Imagine if your boss sat you down and asked, ‘How do you think you’ve performed so far at work today?’
Where would your mind go first?
Do you think of the progress you’ve made? The tasks completed? Or does your mind immediately jump to something that went wrong, or all the things you wish you had finished but haven’t? You should have been much more productive, right?
Last week, I was training schoolteachers to teach mindfulness in schools and one of the key aspects of the course is to observe them guiding a meditation themselves.
We demonstrate it several times, then give them a script and ask them to do it in front of us, and one or two peers. Then, we ask them to give themselves two stars and a wish: two positive things about how they did and one thing that could have been better.
It’s kind of funny, and also a little sad, that people consistently fail to find something good to say about their performance.
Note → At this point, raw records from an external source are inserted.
(* ===== verification/StepLog.v ===== *)
(** * The log of authoritative steps

    The abstract specification of what a game does with its authoritative
    steps: it only ever appends steps, numbered one after the other, and forgets
    the oldest ones. Two clients that are sent a step with the same id are then
    sent the same octets, whenever they ask. *)

From S2P Require Import Prelude.
From S2P Require Import ExternalLibs.

Section StepLog.
Context `{NimbleSteps} `{!NimbleStepsLaws}.
Implicit Types (s : NbsSteps) (new : list (list Z)).

(** From [s] to [s'] the steps [new] were appended, and the [dropped] oldest of
    all of them forgotten. *)
Record steps_appended s s' new (dropped : nat) : Prop := {
  ap_log : steps_log s' = drop dropped (steps_log s ++ new);
  ap_dropped : (dropped <= length (steps_log s ++ new))%nat;
  ap_write : u32 (expectedWriteId s') = u32 (expectedWriteId s + Z.of_nat (length new));
}.

Definition log_extends s s' : Prop := exists new dropped, steps_appended s s' new dropped.

Lemma steps_appended_refl s : steps_appended s s [] 0.
Proof. split; simpl; rewrite ?app_nil_r, ?Z.add_0_r; [done|lia|done]. Qed.

Lemma steps_appended_trans s1 s2 s3 new1 new2 d1 d2 :
  steps_appended s1 s2 new1 d1 -> steps_appended s2 s3 new2 d2 ->
  steps_appended s1 s3 (new1 ++ new2) (d1 + d2).
Proof.
  intros [Hl1 Hd1 Hw1] [Hl2 Hd2 Hw2].
  assert (Happ : steps_log s2 ++ new2 = drop d1 (steps_log s1 ++ new1 ++ new2)).
  { by rewrite Hl1, (app_assoc (steps_log s1)), (drop_app_le (steps_log s1 ++ new1)). }
  split.
  - by rewrite Hl2, Happ, drop_drop.
  - rewrite Happ, length_drop in Hd2. rewrite app_assoc, length_app in Hd2 |- *. lia.
  - rewrite Hw2, length_app. unfold u32 in *. rewrite Z.add_mod, Hw1, <- Z.add_mod by lia.
    f_equal. lia.
Qed.

#[export] Instance log_extends_preorder : PreOrder log_extends.
Proof.
  split.
  - intros s. exists [], O. apply steps_appended_refl.
  - intros s1 s2 s3 (new1 & d1 & H1) (new2 & d2 & H2).
    exists (new1 ++ new2), (d1 + d2)%nat. by eapply steps_appended_trans.
Qed.

Lemma discard_extends s n : steps_wf s -> 0 <= n <= stepsCount s ->
  log_extends s (nbsStepsDiscardCount s n).1.
Proof.
  intros Hwf Hn. destruct (steps_discard s n Hwf Hn) as (_ & _ & _ & Hw & Hlog).
  exists [], (Z.to_nat n). split.
  - by rewrite Hlog, app_nil_r.
  - rewrite app_nil_r. pose proof (steps_log_count s Hwf). lia.
  - by rewrite Hw, Z.add_0_r.
Qed.

Lemma append_appended s s' new : steps_log s' = steps_log s ++ new ->
  expectedWriteId s' = u32 (expectedWriteId s + Z.of_nat (length new)) ->
  steps_appended s s' new 0.
Proof.
  intros Hlog Hw. split; [done|lia|]. rewrite Hw. unfold u32. by rewrite Zmod_mod.
Qed.

Lemma append_extends s s' new : steps_log s' = steps_log s ++ new ->
  expectedWriteId s' = u32 (expectedWriteId s + Z.of_nat (length new)) -> log_extends s s'.
Proof. intros Hlog Hw. exists new, O. by apply append_appended. Qed.

(** A step that is written is appended. *)
Lemma write_appended s s' o code : steps_wf s ->
  nbsStepsWrite s (expectedWriteId s) o = (s', code) -> 0 <= code ->
  steps_wf s' /\ expectedWriteId s' = u32 (expectedWriteId s + 1) /\ steps_appended s s' [o] 0.
Proof.
  intros Hwf Hwrite Hcode. pose proof (steps_write s o Hwf) as Hw. rewrite Hwrite in Hw.
  destruct (Hw Hcode) as (Hwf' & _ & Hid & Hlog). split; [done|]. split; [done|].
  by apply append_appended.
Qed.

(** The step with the given id, if the buffer holds it. *)
Definition held_step s (id : Z) : option (list Z) :=
  steps_log s !! Z.to_nat (u32 (id - (expectedWriteId s - stepsCount s))).

(** As long as the ids do not come round again, a step is held with the same
    octets before and after. *)
Lemma held_step_same s s' new dropped id o o' :
  steps_wf s -> steps_wf s' -> steps_appended s s' new dropped ->
  Z.of_nat (length new) + NBS_WINDOW_SIZE <= 4294967296 ->
  held_step s id = Some o -> held_step s' id = Some o' -> o = o'.
Proof.
  intros Hwf Hwf' [Hlog Hd Hw] Hnew. unfold held_step.
  rewrite <- (steps_log_count s Hwf), <- (steps_log_count s' Hwf').
  pose proof (steps_count_range _ Hwf) as Hc. rewrite <- (steps_log_count s Hwf) in Hc.
  pose proof window_size. rewrite Hlog, length_drop. rewrite length_app in *.
  rewrite lookup_drop. set (i := u32 _). set (i' := u32 (id - _)).
  intros Hi Hi'. pose proof (lookup_lt_Some _ _ _ Hi) as Hlt.
  pose proof (lookup_lt_Some _ _ _ Hi') as Hlt'. rewrite length_app in Hlt'.
  assert (Hk : exists k, expectedWriteId s'
    = expectedWriteId s + Z.of_nat (length new) + k * 4294967296).
  { exists (expectedWriteId s' / 4294967296
            - (expectedWriteId s + Z.of_nat (length new)) / 4294967296).
    unfold u32 in Hw. Z.div_mod_to_equations. lia. }
  destruct Hk as [k Hk].
  assert (He : (dropped + Z.to_nat i')%nat = Z.to_nat i).
  { subst i i'. revert Hlt Hlt'. rewrite Hk. unfold u32. intros Hlt Hlt'.
    clear Hw Hlog Hi Hi' Hk. revert Hlt Hlt'. Z.div_mod_to_equations. lia. }
  rewrite He, lookup_app_l in Hi' by done. congruence.
Qed.
End StepLog.
(* ===== verification/ConnectionQuality.v ===== *)
(** * Connection quality (lib/connection_quality.c, lib/delayed_quality.c)

    The counters that say how well a party provides its steps, and the
    delayed verdict on them: a party is given up only after more than 180
    bad ticks that good ticks have not made up for. *)

From S2P Require Import Prelude.

Inductive NimbleServerConnectionQualityDisconnectReason :=
  | NimbleServerConnectionQualityDisconnectReasonKeep
  | NimbleServerConnectionQualityDisconnectReasonNotProvidingStepsInTime.

#[export] Instance reason_eq_dec : EqDecision NimbleServerConnectionQualityDisconnectReason.
Proof. solve_decision. Defined.

Module Quality.
Record NimbleServerConnectionQuality := mk {
  forcedStepInRowCounter : Z;
  providedStepsInARow : Z;
  addedStepsToBufferCounter : Z;
  hasAddedFirstAcceptedSteps : bool;
}.
End Quality.
Abbreviation ConnQuality := Quality.NimbleServerConnectionQuality.

Definition nimbleServerConnectionQualityReset (self : ConnQuality) : ConnQuality :=
  Quality.mk 0 0 0 false.

Definition nimbleServerConnectionQualityInit (self : ConnQuality) : ConnQuality :=
  nimbleServerConnectionQualityReset self.

Definition nimbleServerConnectionQualityReInit (self : ConnQuality) : ConnQuality :=
  nimbleServerConnectionQualityReset self.

Definition isFailingToProvideStepsInTime (self : ConnQuality) : bool :=
  let forcedStepInRowCounterThreshold :=
    if negb (Quality.hasAddedFirstAcceptedSteps self) then 200 else 20 in
  forcedStepInRowCounterThreshold <=? Quality.forcedStepInRowCounter self.

Definition evaluate (self : ConnQuality) : NimbleServerConnectionQualityDisconnectReason :=
  if isFailingToProvideStepsInTime self
  then NimbleServerConnectionQualityDisconnectReasonNotProvidingStepsInTime
  else NimbleServerConnectionQualityDisconnectReasonKeep.

Definition nimbleServerConnectionQualityProvidedUsableStep (self : ConnQuality) : ConnQuality :=
  Quality.mk 0 (u64 (Quality.providedStepsInARow self + 1)) 0
    (if negb (Quality.hasAddedFirstAcceptedSteps self) then true
     else Quality.hasAddedFirstAcceptedSteps self).

Definition nimbleServerConnectionQualityAddedStepsToBuffer (self : ConnQuality) (count : Z) :
    ConnQuality :=
  Quality.mk (Quality.forcedStepInRowCounter self) (Quality.providedStepsInARow self)
    (u64 (Quality.addedStepsToBufferCounter self + count))
    (Quality.hasAddedFirstAcceptedSteps self).

Definition nimbleServerConnectionQualityAddedForcedSteps (self : ConnQuality) (count : Z) :
    ConnQuality :=
  Quality.mk (u64 (Quality.forcedStepInRowCounter self + count)) 0
    (Quality.addedStepsToBufferCounter self)
    (Quality.hasAddedFirstAcceptedSteps self).

Definition nimbleServerConnectionQualityCheckIfShouldDisconnect (self : ConnQuality) : bool :=
  let reason := evaluate self in
  negb (bool_decide (reason = NimbleServerConnectionQualityDisconnectReasonKeep)).

(** ** The delayed verdict *)
Module Delayed.
Record NimbleServerConnectionQualityDelayed := mk { impedingDisconnectCounter : Z }.
End Delayed.
Abbreviation DelayedQuality := Delayed.NimbleServerConnectionQualityDelayed.

Definition nimbleServerConnectionQualityDelayedInit (self : DelayedQuality) : DelayedQuality :=
  Delayed.mk 0.

Definition nimbleServerConnectionQualityDelayedReset (self : DelayedQuality) : DelayedQuality :=
  Delayed.mk 0.

(** The result is [true] when the connection should be kept. *)
Definition nimbleServerConnectionQualityDelayedTick (self : DelayedQuality)
    (quality : ConnQuality) : DelayedQuality * bool :=
  let shouldDisconnect := nimbleServerConnectionQualityCheckIfShouldDisconnect quality in
  if shouldDisconnect then
    let self := Delayed.mk (u64 (Delayed.impedingDisconnectCounter self + 1)) in
    if 180 <? Delayed.impedingDisconnectCounter self then (self, false) else (self, true)
  else if 0 <? Delayed.impedingDisconnectCounter self then
    (Delayed.mk (Delayed.impedingDisconnectCounter self - 1), true)
  else (self, true).

(** ** Histories

    What happens to a quality between two verdicts, as the server reports it. *)
Inductive quality_event :=
  | ProvidedUsableStep
  | AddedStepsToBuffer (count : Z)
  | AddedForcedSteps (count : Z).

Definition quality_step (q : ConnQuality) (e : quality_event) : ConnQuality :=
  match e with
  | ProvidedUsableStep => nimbleServerConnectionQualityProvidedUsableStep q
  | AddedStepsToBuffer n => nimbleServerConnectionQualityAddedStepsToBuffer q n
  | AddedForcedSteps n => nimbleServerConnectionQualityAddedForcedSteps q n
  end.

(** The number of forced steps after the last provided one, and whether any
    step was ever provided. *)
Fixpoint forced_tail (forced : Z) (provided : bool) (es : list quality_event) : Z * bool :=
  match es with
  | [] => (forced, provided)
  | ProvidedUsableStep :: es => forced_tail 0 true es
  | AddedStepsToBuffer _ :: es => forced_tail forced provided es
  | AddedForcedSteps n :: es => forced_tail (forced + n) provided es
  end.

Fixpoint total_forced (es : list quality_event) : Z :=
  match es with
  | AddedForcedSteps n :: es => n + total_forced es
  | _ :: es => total_forced es
  | [] => 0
  end.

Definition event_ok (e : quality_event) : Prop :=
  match e with AddedForcedSteps n => 0 <= n | _ => True end.

Lemma total_forced_nonneg es : Forall event_ok es -> 0 <= total_forced es.
Proof. induction 1 as [|[] ? He ? IH]; simpl in *; lia. Qed.

Lemma quality_history es : forall q,
  Forall event_ok es -> 0 <= Quality.forcedStepInRowCounter q ->
  Quality.forcedStepInRowCounter q + total_forced es < 18446744073709551616 ->
  let q' := foldl quality_step q es in
  (Quality.forcedStepInRowCounter q', Quality.hasAddedFirstAcceptedSteps q')
  = forced_tail (Quality.forcedStepInRowCounter q) (Quality.hasAddedFirstAcceptedSteps q) es.
Proof.
  induction es as [|e es IH]; intros q Hes Hq Ht; simpl; [done|].
  inversion Hes as [|? ? He Hes']; subst. pose proof (total_forced_nonneg _ Hes').
  destruct e; simpl in Ht, He |- *; rewrite IH; simpl; try done; try lia.
  - by destruct (Quality.hasAddedFirstAcceptedSteps q).
  - rewrite u64_small by lia. done.
  - rewrite u64_small by lia. lia.
  - rewrite u64_small by lia. lia.
Qed.

(** Ticks over a sequence of qualities: the counter and the verdict after each. *)
Fixpoint delayed_trace (d : DelayedQuality) (qs : list ConnQuality) : list (Z * bool) :=
  match qs with
  | [] => []
  | q :: qs =>
      let '(d', keep) := nimbleServerConnectionQualityDelayedTick d q in
      (Delayed.impedingDisconnectCounter d', keep) :: delayed_trace d' qs
  end.

(** A walk that goes up on a bad tick, down on a good one and stops at zero. *)
Fixpoint reflected_walk (c : Z) (bads : list bool) : list (Z * bool) :=
  match bads with
  | [] => []
  | true :: bads => (c + 1, bool_decide (c + 1 <= 180)) :: reflected_walk (c + 1) bads
  | false :: bads => (Z.max 0 (c - 1), true) :: reflected_walk (Z.max 0 (c - 1)) bads
  end.

Lemma should_disconnect_iff q :
  nimbleServerConnectionQualityCheckIfShouldDisconnect q = isFailingToProvideStepsInTime q.
Proof.
  unfold nimbleServerConnectionQualityCheckIfShouldDisconnect, evaluate.
  by destruct (isFailingToProvideStepsInTime q).
Qed.

Lemma delayed_tick_bad d q : isFailingToProvideStepsInTime q = true ->
  0 <= Delayed.impedingDisconnectCounter d < 18446744073709551615 ->
  nimbleServerConnectionQualityDelayedTick d q
  = (Delayed.mk (Delayed.impedingDisconnectCounter d + 1),
     bool_decide (Delayed.impedingDisconnectCounter d + 1 <= 180)).
Proof.
  intros Hq Hd. unfold nimbleServerConnectionQualityDelayedTick.
  rewrite should_disconnect_iff, Hq, u64_small by lia. simpl.
  destruct (Z.ltb_spec 180 (Delayed.impedingDisconnectCounter d + 1));
    case_bool_decide; done || lia.
Qed.

Lemma delayed_tick_good d q : isFailingToProvideStepsInTime q = false ->
  0 <= Delayed.impedingDisconnectCounter d ->
  nimbleServerConnectionQualityDelayedTick d q
  = (Delayed.mk (Z.max 0 (Delayed.impedingDisconnectCounter d - 1)), true).
Proof.
  intros Hq Hd. unfold nimbleServerConnectionQualityDelayedTick.
  rewrite should_disconnect_iff, Hq.
  destruct d as [c]; simpl in *. destruct (Z.ltb_spec 0 c); do 2 f_equal; lia.
Qed.

Lemma delayed_trace_walk qs : forall d,
  0 <= Delayed.impedingDisconnectCounter d ->
  Delayed.impedingDisconnectCounter d + Z.of_nat (length qs) < 18446744073709551616 ->
  delayed_trace d qs
  = reflected_walk (Delayed.impedingDisconnectCounter d) (isFailingToProvideStepsInTime <$> qs).
Proof.
  induction qs as [|q qs IH]; intros d Hd Hl; [done|]. cbn [length] in Hl.
  cbn [delayed_trace fmap list_fmap].
  destruct (isFailingToProvideStepsInTime q) eqn:Hq; cbn [reflected_walk].
  - rewrite delayed_tick_bad by (done || lia). by rewrite IH by (simpl; lia).
  - rewrite delayed_tick_good by (done || lia). by rewrite IH by (simpl; lia).
Qed.

Lemma reflected_walk_bad n c : 0 <= c ->
  reflected_walk c (replicate n true)
  = (fun i => (c + i, bool_decide (c + i <= 180))) <$> seqZ 1 (Z.of_nat n).
Proof.
  revert c. induction n as [|n IH]; intros c Hc; [done|].
  rewrite seqZ_cons by lia. cbn [replicate reflected_walk fmap list_fmap].
  rewrite IH by lia. f_equal. rewrite Nat2Z.inj_succ, Z.pred_succ.
  replace (Z.succ 1) with (1 + 1) by lia. rewrite <- (fmap_add_seqZ 1 1).
  rewrite <- list_fmap_compose. apply list_fmap_ext. intros i x _. simpl.
  by rewrite !Z.add_assoc.
Qed.

(** ** Properties *)

(** C33. The verdict on a quality after any history of reports: the party fails
    exactly when the forced steps since the last provided step reach 20, or
    200 while no step was ever provided (below the wrap of the counter). *)
Theorem quality_verdict q es :
  Forall event_ok es -> total_forced es < 18446744073709551616 ->
  nimbleServerConnectionQualityCheckIfShouldDisconnect
    (foldl quality_step (nimbleServerConnectionQualityReset q) es)
  = let '(forced, provided) := forced_tail 0 false es in
    (if provided then 20 else 200) <=? forced.
Proof.
  intros Hes Ht. rewrite should_disconnect_iff. unfold isFailingToProvideStepsInTime.
  pose proof (quality_history es (nimbleServerConnectionQualityReset q) Hes) as Hh.
  simpl in Hh. rewrite <- Hh by lia. clear Hh.
  by destruct (Quality.hasAddedFirstAcceptedSteps _).
Qed.

Lemma quality_verdict_witness :
  nimbleServerConnectionQualityCheckIfShouldDisconnect
    (foldl quality_step (nimbleServerConnectionQualityReset (Quality.mk 5 5 5 true))
       [AddedForcedSteps 150; ProvidedUsableStep; AddedStepsToBuffer 3; AddedForcedSteps 20])
  = true.
Proof.
  rewrite (quality_verdict (Quality.mk 5 5 5 true)
    [AddedForcedSteps 150; ProvidedUsableStep; AddedStepsToBuffer 3; AddedForcedSteps 20]).
  - reflexivity.
  - repeat constructor; simpl; lia.
  - simpl; lia.
Defined.

(** C34. The delayed verdict is a walk that goes up by one on a failing tick and
    down by one, not below zero, on the others; the connection is given up
    exactly on the failing ticks that bring the counter above 180. *)
Theorem delayed_quality_walk d qs :
  Z.of_nat (length qs) < 18446744073709551616 ->
  delayed_trace (nimbleServerConnectionQualityDelayedReset d) qs
  = reflected_walk 0 (isFailingToProvideStepsInTime <$> qs).
Proof. intros Hl. apply delayed_trace_walk; simpl; lia. Qed.

Lemma delayed_quality_walk_witness :
  let bad := Quality.mk 200 0 0 false in
  delayed_trace (nimbleServerConnectionQualityDelayedReset (Delayed.mk 7))
    (replicate 181 bad) !! 180%nat = Some (181, false).
Proof.
  intros bad. rewrite (delayed_quality_walk (Delayed.mk 7) (replicate 181 bad)).
  - vm_compute. reflexivity.
  - rewrite length_replicate. lia.
Defined.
Their mind goes straight to what they think they got wrong and they often look at me after the meditation with a face that says, ‘That was a disaster!’
I usually have to interrupt them criticising themselves and force them to say something positive about what they’ve just done. And most of the time, they actually have done well!
However, their mind fixates on something they’ve forgotten or done in the wrong order, and ignores the things they got right. Sometimes, they’re the only one thinking the negative thing. For example, one person said, ‘My pacing was terrible!’ And we both responded, ‘Actually, your pacing was really good.’
Why am I telling you this? Because so many people do it! Many of us have a tendency to focus on negative points about how we’re doing and think we’re falling short on a daily basis, when we’re actually doing just fine in everyone else’s estimations.
I know this is a generalisation. Some people genuinely are terrible at their jobs and should be fired on the spot. Some people are very competent and know it. But there is a large chunk in the middle who lose a lot of sleep, as well as opportunities to feel good about themselves — perhaps even miss out on the chance to go for a promotion, because they’re so self-critical.
I would go as far as to say it’s delusional self-criticism. It’s a way of perceiving yourself that doesn’t match reality. It certainly feels very true in the moment though. So how do you change this?
Well, on this particular course, I think it was very powerful that we were regularly giving people honest feedback, with a combination of positive points and things to improve — but always more positive than negative. By the end of the four days, people were more able to say positive things about themselves.
A helpful (if a little uncomfortable) exercise that people do is to ask friends, family, clients and colleagues to write something about how they see you. You might be pleasantly surprised by what they say.
I write down wins, lessons learned and things I’m grateful for in my Best Self Journal (not an affiliate deal, I just love it). This trains my attention on the positive from each day.
Having a coach or mentor who is a real cheerleader for you, and can reflect the progress you have made back to you, is also very helpful.
It helps just to realise that you’re being self-critical and to know that you do not have to believe your thoughts. This is probably best explored through meditation.
It also helps to remind yourself you are not the only one who struggles to think of their performance in a positive light. I listened to a brilliant Radio 4 programme called Insecure Overachievers, in which very senior people in law and finance admitted that they’re consistently worrying about not being good enough.
One of the key lessons I’ve taken from teaching these courses is to do with neuroplasticity: the idea that your brain is constantly changing depending on how you use it. You can train yourself to be more positive, it just takes a lot of practice.